Interview with Dawn Quesnel: Career Coach, Entrepreneur, Change Agent

After finding her calling two decades ago, she set out to help others maximize their career potential and make meaningful changes in their lives.

In 2002, Dawn Quesnel was working at a Boston recruiting firm where she specialized in finding talent for creative, sales, and marketing clients – a job in which she was thriving and earning industry recognition. When a larger firm acquired her company, she was told she would be leaving her current clients and instead be recruiting for the accounting department – a role she could not envision for herself.

She left her job, launched her own firm as an executive recruiter, and began taking courses to finish her bachelor’s degree while becoming certified as a career coach. She believed career coaching would be a natural transition into her next chapter – one that would combine her expertise in recruiting and human resources with her passion to help others thrive.

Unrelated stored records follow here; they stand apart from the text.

(* ===== verification/Time.v ===== *)
(** * Clocks and timestamps ([std::time] as used, [src/src/ntp.rs])

    A [Duration] is its nanosecond count (Rust keeps whole seconds in a [u64]
    and a sub-second [u32] below 10^9, so the count is bounded by
    [duration_max]).  A monotonic [Instant] and a [SystemTime] are nanosecond
    counts from an arbitrary origin and from the Unix epoch. *)

From S2P Require Import Prelude Constants.

Abbreviation Duration := Z.
Abbreviation Instant := Z.
Abbreviation SystemTime := Z.

Definition nanos_per_sec : Z := 1000000000.
Definition duration_max : Z := u64_max * nanos_per_sec + (nanos_per_sec - 1).
Definition duration_ok (d : Duration) : Prop := 0 <= d <= duration_max.

Definition from_secs (s : Z) : Duration := s * nanos_per_sec.
Definition from_millis (ms : Z) : Duration := millis ms.
Definition from_nanos (n : Z) : Duration := n.
Definition as_secs (d : Duration) : Z := d / nanos_per_sec.
Definition subsec_nanos (d : Duration) : Z := d mod nanos_per_sec.
Definition as_millis (d : Duration) : Z := d / 1000000.
Definition as_nanos (d : Duration) : Z := d.

Definition checked_add (a b : Duration) : option Duration :=
  if a + b <=? duration_max then Some (a + b) else None.
Definition checked_sub (a b : Duration) : option Duration :=
  if b <=? a then Some (a - b) else None.
Definition saturating_mul (a n : Z) : Duration := Z.min (a * n) duration_max.

(** [Instant + Duration], which panics when the sum cannot be represented; on
    Unix an [Instant] counts its seconds in an [i64].  It is written out where a
    caller chooses the duration; elsewhere the durations added are constants or
    bounded, and the sum is exact. *)
Definition instant_max : Z := (2 ^ 63 - 1) * nanos_per_sec + (nanos_per_sec - 1).
Definition instant_add {E} (a : Instant) (d : Duration) : Result E Instant :=
  if a + d <=? instant_max then Ok (a + d) else Panic.

(** [a.duration_since(b)] (saturating) and [a.checked_duration_since(b)]. *)
Definition duration_since (a b : Instant) : Duration := saturating_sub a b.
Definition checked_duration_since (a b : Instant) : option Duration :=
  if b <=? a then Some (a - b) else None.

(** ** NTP timestamps: 32 bits of seconds since 1900, 32 bits of fraction *)
Module NtpTimestamp.
Abbreviation t := Z.

Definition from_system_time (time : SystemTime) : t :=
  (* time.duration_since(UNIX_EPOCH).unwrap_or(Duration::ZERO) *)
  let duration := Z.max time 0 in
  let ntp_secs := as_secs duration + NTP_EPOCH_OFFSET_SECS in
  let fraction := wrap_u64 (Z.shiftl (subsec_nanos duration) 32) / 1000000000 in
  Z.lor (wrap_u64 (Z.shiftl ntp_secs 32)) fraction.

Definition seconds (n : t) : Z := Z.shiftr n 32.
Definition fraction (n : t) : Z := wrap_u32 n.
Definition upper_32 (n : t) : Z := wrap_u32 (Z.shiftr n 32).
Definition middle_32 (n : t) : Z := wrap_u32 (Z.shiftr n 16).

Definition to_system_time (n : t) : SystemTime :=
  let secs := saturating_sub (seconds n) NTP_EPOCH_OFFSET_SECS in
  let nanos := Z.shiftr (fraction n * 1000000000) 32 in
  from_secs secs + nanos.
End NtpTimestamp.

(** ** Lemmas *)

(** The NTP word splits into its two 32-bit halves while the seconds fit,
    that is until the NTP era ends in 2036. *)
Lemma from_system_time_halves time :
  0 <= time < from_secs (2 ^ 32 - NTP_EPOCH_OFFSET_SECS) ->
  NtpTimestamp.from_system_time time =
    (as_secs time + NTP_EPOCH_OFFSET_SECS) * 2 ^ 32
      + (subsec_nanos time * 2 ^ 32) / nanos_per_sec.
Proof.
  intros H. unfold NtpTimestamp.from_system_time.
  rewrite Z.max_l by lia.
  unfold from_secs, as_secs, subsec_nanos, nanos_per_sec, NTP_EPOCH_OFFSET_SECS in *.
  unfold wrap_u64. rewrite !Z.shiftl_mul_pow2 by lia.
  rewrite !Z.mod_small by zlia.
  rewrite <- Z.shiftl_mul_pow2 by lia. rewrite lor_add_disjoint; [by rewrite Z.shiftl_mul_pow2 by lia|lia|].
  split; [apply Z.div_pos; zlia|apply Z.div_lt_upper_bound; zlia].
Qed.

(** An NTP round trip loses less than one nanosecond: truncating the
    sub-second part to units of 2^-32 s and back gives the time or the
    nanosecond before it. *)
Theorem ntp_roundtrip time :
  0 <= time < from_secs (2 ^ 32 - NTP_EPOCH_OFFSET_SECS) ->
  let back := NtpTimestamp.to_system_time (NtpTimestamp.from_system_time time) in
  time - 1 <= back <= time.
Proof.
  intros H. cbv zeta. unfold NtpTimestamp.to_system_time.
  rewrite from_system_time_halves by done.
  unfold NtpTimestamp.seconds, NtpTimestamp.fraction, wrap_u32, saturating_sub.
  rewrite !Z.shiftr_div_pow2 by lia.
  unfold from_secs, as_secs, subsec_nanos, nanos_per_sec, NTP_EPOCH_OFFSET_SECS in *.
  set (s := time / 1000000000). set (n := time mod 1000000000).
  assert (Ht : time = s * 1000000000 + n /\ 0 <= n < 1000000000) by (subst s n; zlia).
  set (f := n * 2 ^ 32 / 1000000000).
  assert (Hf : f * 1000000000 <= n * 2 ^ 32 < f * 1000000000 + 1000000000) by (subst f; zlia).
  clearbody s n f.
  set (w := (s + 2208988800) * 2 ^ 32 + f).
  assert (Hs : w / 2 ^ 32 = s + 2208988800) by (subst w; zlia).
  assert (Hr : w mod 2 ^ 32 = f) by (subst w; zlia).
  rewrite Hs, Hr. zlia.
Qed.

Lemma ntp_roundtrip_witness :
  let back := NtpTimestamp.to_system_time (NtpTimestamp.from_system_time 1700000000123456789) in
  1700000000123456788 <= back <= 1700000000123456789.
Proof. apply (ntp_roundtrip 1700000000123456789). vm_compute. split; congruence. Defined.

(** The compact form used to match a Receiver Report with its Sender Report
    is the low half of the seconds followed by the high half of the fraction. *)
Lemma middle_32_spec n :
  NtpTimestamp.middle_32 n =
    (NtpTimestamp.seconds n mod 2 ^ 16) * 2 ^ 16 + NtpTimestamp.fraction n / 2 ^ 16.
Proof.
  unfold NtpTimestamp.middle_32, NtpTimestamp.seconds, NtpTimestamp.fraction, wrap_u32.
  rewrite !Z.shiftr_div_pow2 by lia. zlia.
Qed.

Since then, “Coach DQ” – as many of her clients call her – has worked with job seekers, entrepreneurs, and executives across multiple industries throughout the United States. She has worked with clients who want to change careers or launch a business and has guided professionals to achieve higher levels of success in their current positions. She has also been hired by businesses to help maximize the potential of their teams, including optimizing talent, building their culture, and developing organizational purpose and values. Additionally, she works with entrepreneurs on how to balance the day-to-day activities of running their business with implementing the marketing initiatives needed to grow their business.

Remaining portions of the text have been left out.